**To do**
Only the lines below starting at the one that contains "w ← (if t =? 0 then Ret (ue_when ev)" and ending at the one that contains "Definition dvfs_step (s" are to be reproduced, exactly and with both ends kept.
_ _ _
Fixpoint add_domains (w : Clocks) (h : DVFSHandler) (l : list nat) : res DVFSHandler :=
  match l with
  | [] => Ret h
  | d :: l =>
      dom ← vread (clk_domains w) d;
      let id := domain_id dom in
      if (sysClkDomain h =? d)%nat then Err Fatal
      else if id =? emptyDomainID then Err Fatal
      else
        match domains h !! id with
        | Some _ => Err Fatal
        | None =>
            let ev := event_slot h id in
            add_domains w
              (mkDVFSHandler (<[id := d]> (domains h)) (domainIDList h ++ [id]) (sysClkDomain h) (enableHandler h)
                 (_transLatency h) (<[id := mkUpdateEvent id (perfLevelToSet ev) (ue_when ev)]> (updatePerfLevelEvents h))) l
        end
  end.

Definition DVFSHandler_new (w : Clocks) (sys_clk_domain : nat) (enable : bool) (transition_latency : Z)
    (l : list nat) : res DVFSHandler :=
  add_domains w (mkDVFSHandler ∅ [] sys_clk_domain enable transition_latency ∅) l.

Definition findDomain (h : DVFSHandler) (id : Z) : res nat :=
  match domains h !! id with
  | Some d => Ret d
  | None => Err Panic
  end.

Definition numDomains (h : DVFSHandler) : Z := u32 (Z.of_nat (length (domainIDList h))).

Definition dvfs_domainID (h : DVFSHandler) (index : Z) : res Z :=
  if numDomains h <=? index then Err Fatal
  else
    id ← vread (domainIDList h) (Z.to_nat index);
    _ ← cassert (bool_decide (is_Some (domains h !! id)));
    Ret id.

Definition validDomainID (h : DVFSHandler) (id : Z) : res bool :=
  _ ← cassert (enableHandler h);
  Ret (bool_decide (is_Some (domains h !! id))).

(** [perfLevel(domain_id)] *)
Definition dvfs_getLevel (w : Clocks) (h : DVFSHandler) (id : Z) : res Z :=
  _ ← cassert (enableHandler h);
  d ← findDomain h id;
  dom ← vread (clk_domains w) d;
  Ret (_perfLevel dom).

Definition dvfs_clkPeriodAtPerfLevel (w : Clocks) (h : DVFSHandler) (id perf_level : Z) : res Z :=
  d ← findDomain h id;
  dom ← vread (clk_domains w) d;
  if perf_level <? numPerfLevels dom then vread (freq_points dom) (Z.to_nat perf_level) else Ret 0.

Definition voltageAtPerfLevel (w : Clocks) (h : DVFSHandler) (id perf_level : Z) : res Z :=
  d ← findDomain h id;
  dom ← vread (clk_domains w) d;
  vd ← vread (clk_voltages w) (_voltageDomain dom);
  let n := numVoltages vd in
  if perf_level <? n then voltage_at vd perf_level
  else if n =? 1 then voltage_at vd 0
  else Ret 0.

Definition dvfs_numPerfLevels (w : Clocks) (h : DVFSHandler) (id : Z) : res Z :=
  d ← findDomain h id;
  dom ← vread (clk_domains w) d;
  Ret (numPerfLevels dom).

(** [perfLevel(domain_id, perf_level)]: whether a change was scheduled. *)
Definition dvfs_perfLevel (w : Clocks) (h : DVFSHandler) (curTick id perf_level : Z) : res (bool * DVFSHandler) :=
  _ ← cassert (enableHandler h);
  d ← findDomain h id;
  dom ← vread (clk_domains w) d;
  if negb (validPerfLevel dom perf_level) then Ret (false, h)
  else
    let ev := event_slot h id in
    let ev := mkUpdateEvent (domainIDToSet ev) perf_level None in
    if _perfLevel dom =? perf_level then Ret (false, with_events h (<[id := ev]> (updatePerfLevelEvents h)))
    else
      let t := u64 (curTick + _transLatency h) in
      _ ← cassert (curTick <=? t);
      Ret (true, with_events h (<[id := mkUpdateEvent (domainIDToSet ev) perf_level (Some t)]> (updatePerfLevelEvents h))).

(** [UpdateEvent::updatePerfLevel] of the event of slot [id], which has left the
    event queue. *)
Definition updatePerfLevel (w : Clocks) (h : DVFSHandler) (curTick id : Z) : res (DVFSHandler * Clocks) :=
  let ev := event_slot h id in
  let h := with_events h (<[id := mkUpdateEvent (domainIDToSet ev) (perfLevelToSet ev) None]> (updatePerfLevelEvents h)) in
  d ← findDomain h (domainIDToSet ev);
  dom ← vread (clk_domains w) d;
  _ ← cassert (negb (_perfLevel dom =? perfLevelToSet ev));
  w ← setPerfLevel w curTick d (perfLevelToSet ev);
  Ret (h, w).

(** The arrays of a checkpoint: identifier, level and tick of each event, a tick of
    0 for an event that is not scheduled.  (The map is traversed in some order;
    restoring does not depend on it.) *)
Definition dvfs_serialize (h : DVFSHandler) : res (bool * list (Z * Z * Z)) :=
  l ← (fix go (l : list (Z * UpdateEvent)) : res (list (Z * Z * Z)) :=
         match l with
         | [] => Ret []
         | (id, ev) :: l =>
             _ ← cassert (id =? domainIDToSet ev);
             r ← go l;
             Ret ((id, perfLevelToSet ev, default 0 (ue_when ev)) :: r)
         end) (map_to_list (updatePerfLevelEvents h));
  Ret (enableHandler h, l).

(** A restored event is scheduled by the event queue, which accepts no tick in the
    past and no event that is already scheduled. *)
Fixpoint restore_events (curTick : Z) (m : gmap Z UpdateEvent) (l : list (Z * Z * Z)) : res (gmap Z UpdateEvent) :=
  match l with
  | [] => Ret m
  | (id, lvl, t) :: l =>
      let ev := default (mkUpdateEvent 0 0 None) (m !! id) in
      w ← (if t =? 0 then Ret (ue_when ev)
           else _ ← cassert (curTick <=? t); _ ← cassert (bool_decide (ue_when ev = None)); Ret (Some t));
      restore_events curTick (<[id := mkUpdateEvent id lvl w]> m) l
  end.

Definition dvfs_unserialize (h : DVFSHandler) (curTick : Z) (cp : bool * list (Z * Z * Z)) : res DVFSHandler :=
  m ← restore_events curTick (updatePerfLevelEvents h) cp.2;
  Ret (mkDVFSHandler (domains h) (domainIDList h) (sysClkDomain h) cp.1 (_transLatency h) m).

(** ** Runs of the handler beside the clocks

    [d_target] is the last valid level that software asked for, per domain. *)
Record DRun := mkDRun { d_run : Run; d_handler : DVFSHandler; d_target : gmap Z Z }.

Inductive DvfsEv :=
  | DvAdvance (t : Z)
  | DvClockEdge (i : nat) (cycles : Z)
  | DvRequest (id level : Z)
  | DvUpdate (id : Z).

Definition level_of (w : Clocks) (d : nat) : Z :=
  match clk_domains w !! d with
  | Some dom => _perfLevel dom
  | None => 0
  end.

Definition valid_request (s : DRun) (id level : Z) : bool :=
  match domains (d_handler s) !! id with
  | Some d => match clk_domains (r_clocks (d_run s)) !! d with
              | Some dom => validPerfLevel dom level
              | None => false
              end
  | None => false
  end.

Definition dvfs_step (s : DRun) (e : DvfsEv) : res DRun :=
  let w := r_clocks (d_run s) in
  let now := r_now (d_run s) in
  match e with
  | DvAdvance t => r ← clock_step (d_run s) (EvAdvance t); Ret (mkDRun r (d_handler s) (d_target s))
  | DvClockEdge i n => r ← clock_step (d_run s) (EvClockEdge i n); Ret (mkDRun r (d_handler s) (d_target s))
  | DvRequest id l =>
      '(_, h) ← dvfs_perfLevel w (d_handler s) now id l;
      Ret (mkDRun (d_run s) h (if valid_request s id l then <[id := l]> (d_target s) else d_target s))
  | DvUpdate id =>
      '(h, w') ← updatePerfLevel w (d_handler s) now id;
      let d := default 0%nat (domains h !! id) in
      Ret (mkDRun (mkRun now w' (rebase w d now (r_base (d_run s)))) h (d_target s))
  end.

Definition dvfs_enabled (s : DRun) (e : DvfsEv) : Prop :=
  match e with
  | DvAdvance t => clock_enabled (d_run s) (EvAdvance t) /\
      forall id ev u, updatePerfLevelEvents (d_handler s) !! id = Some ev -> ue_when ev = Some u -> t <= u
  | DvClockEdge i n => clock_enabled (d_run s) (EvClockEdge i n)
  | DvRequest id l => is_Some (domains (d_handler s) !! id) /\ 0 <= l
  | DvUpdate id => exists ev, updatePerfLevelEvents (d_handler s) !! id = Some ev /\ ue_when ev = Some (r_now (d_run s))
  end.

(** The handler is created, enabled, for source domains of a configured system. *)
Inductive dvfs_reach (lat : Z) : DRun -> Prop :=
  | dr_init r sys l h :
      clock_reach r -> DVFSHandler_new (r_clocks r) sys true lat l = Ret h ->
      (forall d, d ∈ l -> exists dom f id, clk_domains (r_clocks r) !! d = Some dom /\ dom_kind dom = SrcClockDomain f id) ->
      dvfs_reach lat (mkDRun r h (level_of (r_clocks r) <$> domains h))
  | dr_step s e s' : dvfs_reach lat s -> dvfs_enabled s e -> dvfs_step s e = Ret s' -> dvfs_reach lat s'.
_ _ _
**Solution for this problem**
      w ← (if t =? 0 then Ret (ue_when ev)
           else _ ← cassert (curTick <=? t); _ ← cassert (bool_decide (ue_when ev = None)); Ret (Some t));
      restore_events curTick (<[id := mkUpdateEvent id lvl w]> m) l
  end.

Definition dvfs_unserialize (h : DVFSHandler) (curTick : Z) (cp : bool * list (Z * Z * Z)) : res DVFSHandler :=
  m ← restore_events curTick (updatePerfLevelEvents h) cp.2;
  Ret (mkDVFSHandler (domains h) (domainIDList h) (sysClkDomain h) cp.1 (_transLatency h) m).

(** ** Runs of the handler beside the clocks

    [d_target] is the last valid level that software asked for, per domain. *)
Record DRun := mkDRun { d_run : Run; d_handler : DVFSHandler; d_target : gmap Z Z }.

Inductive DvfsEv :=
  | DvAdvance (t : Z)
  | DvClockEdge (i : nat) (cycles : Z)
  | DvRequest (id level : Z)
  | DvUpdate (id : Z).

Definition level_of (w : Clocks) (d : nat) : Z :=
  match clk_domains w !! d with
  | Some dom => _perfLevel dom
  | None => 0
  end.

Definition valid_request (s : DRun) (id level : Z) : bool :=
  match domains (d_handler s) !! id with
  | Some d => match clk_domains (r_clocks (d_run s)) !! d with
              | Some dom => validPerfLevel dom level
              | None => false
              end
  | None => false
  end.

Definition dvfs_step (s : DRun) (e : DvfsEv) : res DRun :=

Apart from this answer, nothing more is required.